The team swarmed him, a chaotic pile-up of green and white. Gloves flew into the air like confetti. The mass of bodies crushed against the glass, a joyous, triumphant heap.
But as Jax was pressed against the boards, his face mashed against the plexiglass, he wasn’t looking at his teammates.
He was looking through the glass, up at section 104.
He found me.
He winked.
And as I sat there, sore and used, still wearing his oversized hoodie, a wave of profound understanding washed over me. The anger in the equipment room, the brutal, desperate act, hadn't been hate at all. It had been fear. The raw, terrifying fear of a man realizing he was no longer a solo act, that his performance, his very essence, was inextricably tied to another.

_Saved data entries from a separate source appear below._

(** the longest prefix of bytes that are, and that are not, in [set] *)
Fixpoint strspn (s set : bytes) : nat :=
  match s with
  | c :: s => if mem set c then S (strspn s set) else O
  | [] => O
  end.

Fixpoint strcspn (s set : bytes) : nat :=
  match s with
  | c :: s => if mem set c then O else S (strcspn s set)
  | [] => O
  end.

Fixpoint strchr (s : bytes) (c : Z) : option nat :=
  match s with
  | x :: s => if x =? c then Some O else S <$> strchr s c
  | [] => None
  end.

(** [strcmp] of the string at [off] with [s], against 0 *)
Fixpoint streq_at (m : bytes) (off : Z) (s : bytes) : outcome bool :=
  c ← rd m off;
  match s with
  | [] => Ret (c =? 0)
  | x :: s => if c =? x then streq_at m (off + 1) s else Ret false
  end.

(** the string at [off], up to its terminator *)
Definition cstr_at (m : bytes) (off : Z) : outcome bytes :=
  if off <? 0 then OutOfBounds
  else match strchr (drop (Z.to_nat off) m) 0 with
       | Some n => Ret (take n (drop (Z.to_nat off) m))
       | None => OutOfBounds
       end.

Definition isspace (c : Z) : bool := (c =? 32) || ((9 <=? c) && (c <=? 13)).
Definition isdigit (c : Z) : bool := (48 <=? c) && (c <=? 57).

Fixpoint skip_spaces (s : bytes) : bytes :=
  match s with
  | c :: r => if isspace c then skip_spaces r else s
  | [] => []
  end.

(** the digits at the start, as a number, and what follows them *)
Fixpoint digits (s : bytes) (acc : Z) : Z * bytes :=
  match s with
  | c :: r => if isdigit c then digits r (acc * 10 + (c - 48)) else (acc, s)
  | [] => (acc, [])
  end.

Definition ULONG_MAX : Z := 18446744073709551615.

(** [strtoul(s, &end, 10)]: the value and the string at [end] *)
Definition strtoul (s : bytes) : Z * bytes :=
  let t := skip_spaces s in
  let '(neg, t) :=
    match t with
    | c :: r => if c =? 45 then (true, r) else if c =? 43 then (false, r) else (false, t)
    | [] => (false, t)
    end in
  match t with
  | c :: _ =>
      if isdigit c then
        let '(v, rest) := digits t 0 in
        if ULONG_MAX <? v then (ULONG_MAX, rest)
        else (if neg then u64 (- v) else v, rest)
      else (0, s)
  | [] => (0, s)
  end.

(** ** Big-endian numbers *)

Definition be_val (bs : bytes) : Z := foldl (fun v b => v * 256 + b) 0 bs.

Fixpoint be_bytes (n : nat) (v : Z) : bytes :=
  match n with
  | O => []
  | S n => (v / 256 ^ Z.of_nat n) mod 256 :: be_bytes n (v mod 256 ^ Z.of_nat n)
  end.

Lemma be_val_acc bs : forall v, foldl (fun v b => v * 256 + b) v bs = v * 256 ^ zlen bs + be_val bs.
Proof.
  unfold be_val. induction bs as [|b bs IH]; intros v; [rewrite zlen_nil; simpl; lia|]. cbn [foldl].
  rewrite IH, (IH (0 * 256 + b)). zlen_simpl. pose proof (zlen_nonneg bs).
  rewrite Z.pow_add_r by lia. change (256 ^ 1) with 256. ring.
Qed.

Lemma be_val_cons b bs : be_val (b :: bs) = b * 256 ^ zlen bs + be_val bs.
Proof. unfold be_val at 1. cbn [foldl]. rewrite be_val_acc. lia. Qed.

Lemma be_val_app a b : be_val (a ++ b) = be_val a * 256 ^ zlen b + be_val b.
Proof. unfold be_val at 1. rewrite foldl_app. fold (be_val a). apply be_val_acc. Qed.

Lemma be_val_range bs : Forall is_byte bs -> 0 <= be_val bs < 256 ^ zlen bs.
Proof.
  induction 1 as [|b bs Hb _ IH]; [done|]. rewrite be_val_cons, zlen_cons.
  pose proof (zlen_nonneg bs). rewrite Z.pow_add_r by lia. unfold is_byte in Hb. nia.
Qed.

Lemma be_bytes_length n v : length (be_bytes n v) = n.
Proof. revert v. induction n as [|n IH]; intros v; simpl; [done|]. by rewrite IH. Qed.

Lemma zlen_be_bytes n v : zlen (be_bytes n v) = Z.of_nat n.
Proof. unfold zlen. by rewrite be_bytes_length. Qed.

Lemma be_bytes_byte n v : Forall is_byte (be_bytes n v).
Proof.
  revert v. induction n as [|n IH]; intros v; simpl; constructor; [|done].
  apply Z.mod_pos_bound. lia.
Qed.

Lemma be_val_bytes n v : be_val (be_bytes n v) = v mod 256 ^ Z.of_nat n.
Proof.
  revert v. induction n as [|n IH]; intros v; [by rewrite Z.mod_1_r|].
  cbn [be_bytes]. rewrite be_val_cons, zlen_be_bytes, IH, Z.mod_mod by lia.
  rewrite Nat2Z.inj_succ, Z.pow_succ_r by lia.
  rewrite (Z.mul_comm 256), Z.rem_mul_r by lia. lia.
Qed.

Lemma be_val_inj a b : Forall is_byte a -> Forall is_byte b -> length a = length b ->
  be_val a = be_val b -> a = b.
Proof.
  intros Ha. revert b. induction Ha as [|x a Hx Ha IH]; intros [|y b] Hb Hl Hv; try done.
  inversion_clear Hb as [|? ? Hy Hb']. rewrite !be_val_cons in Hv. simpl in Hl.
  assert (zlen a = zlen b) as El by (unfold zlen; lia). rewrite El in Hv.
  pose proof (be_val_range a Ha) as Ra. pose proof (be_val_range b Hb') as Rb. rewrite El in Ra.
  assert (x = y) as -> by nia. f_equal. apply IH; [done|lia|lia].
Qed.

Lemma be_bytes_val bs : Forall is_byte bs -> be_bytes (length bs) (be_val bs) = bs.
Proof.
  intros Hb. apply be_val_inj; [apply be_bytes_byte|done|by rewrite be_bytes_length|].
  rewrite be_val_bytes. apply Z.mod_small. by apply be_val_range.
Qed.

(** [memcmp] compares big-endian numbers *)
Lemma memcmp_be a b : Forall is_byte a -> Forall is_byte b -> length a = length b ->
  memcmp a b = if be_val a <? be_val b then -1 else if be_val b <? be_val a then 1 else 0.
Proof.
  intros Ha. revert b. induction Ha as [|x a Hx Ha IH]; intros [|y b] Hb Hl; try done.
  inversion_clear Hb as [|? ? Hy Hb']. rewrite !be_val_cons. simpl in Hl.
  assert (zlen a = zlen b) as El by (unfold zlen; lia). rewrite El.
  pose proof (be_val_range a Ha) as Ra. pose proof (be_val_range b Hb') as Rb. rewrite El in Ra.
  cbn [memcmp]. rewrite IH by (done || lia). set (p := 256 ^ zlen b) in *.
  repeat match goal with |- context [?a <? ?b] => destruct (Z.ltb_spec a b) end; try done; nia.
Qed.

(** ** Little-endian words: a [long], a [size_t] or an offset in memory *)

Definition le64 (x : Z) : bytes := reverse (be_bytes 8 x).
Definition le_val (bs : bytes) : Z := be_val (reverse bs).

Lemma le64_bytes x : Forall is_byte (le64 x) /\ zlen (le64 x) = 8.
Proof. split; [unfold le64; rewrite Forall_reverse; apply be_bytes_byte|]. unfold le64, zlen. rewrite length_reverse, be_bytes_length. done. Qed.

Lemma le_val_le64 x : 0 <= x < 2 ^ 64 -> le_val (le64 x) = x.
Proof. intros Hx. unfold le_val, le64. rewrite reverse_involutive, be_val_bytes. by apply Z.mod_small. Qed.

Lemma zlen_concat_le64 xs : zlen (concat (le64 <$> xs)) = zlen xs * 8.
Proof. induction xs as [|x xs IH]; [done|]. cbn [fmap list_fmap concat]. destruct (le64_bytes x) as [_ Hx]. change (list_fmap Z (list Z) le64 xs) with (le64 <$> xs). zlen_simpl. lia. Qed.

(** the [i]th word of an array of them *)
Lemma le64_nth xs (i : nat) x post : xs !! i = Some x -> 0 <= x < 2 ^ 64 ->
  exists w, rds (concat (le64 <$> xs) ++ post) (Z.of_nat i * 8) 8 = Ret w /\ le_val w = x.
Proof.
  intros Hi Hx. exists (le64 x). split; [|by apply le_val_le64]. destruct (le64_bytes x) as [_ Hl].
  pose proof (lookup_lt_Some _ _ _ Hi). pose proof (zlen_concat_le64 xs). pose proof (zlen_nonneg post).
  rewrite rds_in by (zlen_simpl; unfold zlen in *; lia). f_equal.
  rewrite <- (take_drop_middle _ _ _ Hi) at 1. rewrite fmap_app, concat_app, <- app_assoc.
  replace (Z.to_nat (Z.of_nat i * 8)) with (length (concat (le64 <$> take i xs))).
  - rewrite drop_app_length. cbn [fmap list_fmap concat]. rewrite <- app_assoc.
    replace (Z.to_nat 8) with (length (le64 x)) by (unfold zlen in Hl; lia). by rewrite take_app_length.
  - pose proof (zlen_concat_le64 (take i xs)) as E. unfold zlen in E. rewrite length_take in E. lia.
Qed.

He had broken me in the dark so he could shine in the light.
And damn it, a hard, stupid surge of pride hit me square in the ribs, impossible to ignore.
10 – EXHIBITION
Sunday afternoons draped the apartment in a heavy, unnatural quiet. The air itself seemed to hum with a residual dullness, a lingering echo of Friday night’s reckless shouts and Saturday’s strained silence, all preceding the looming grind of Monday’s early alarm. Usually, these hours offered a reprieve, the apartment walls a solid promise of undisturbed solitude.
Not today.
The digital clock on the microwave glowed 1:00 PM. I stood in the exact center of the living room, a plastic bottle of Windex clutched in one hand, a roll of paper towels in the other. My skin prickled with goosebumps. I was naked.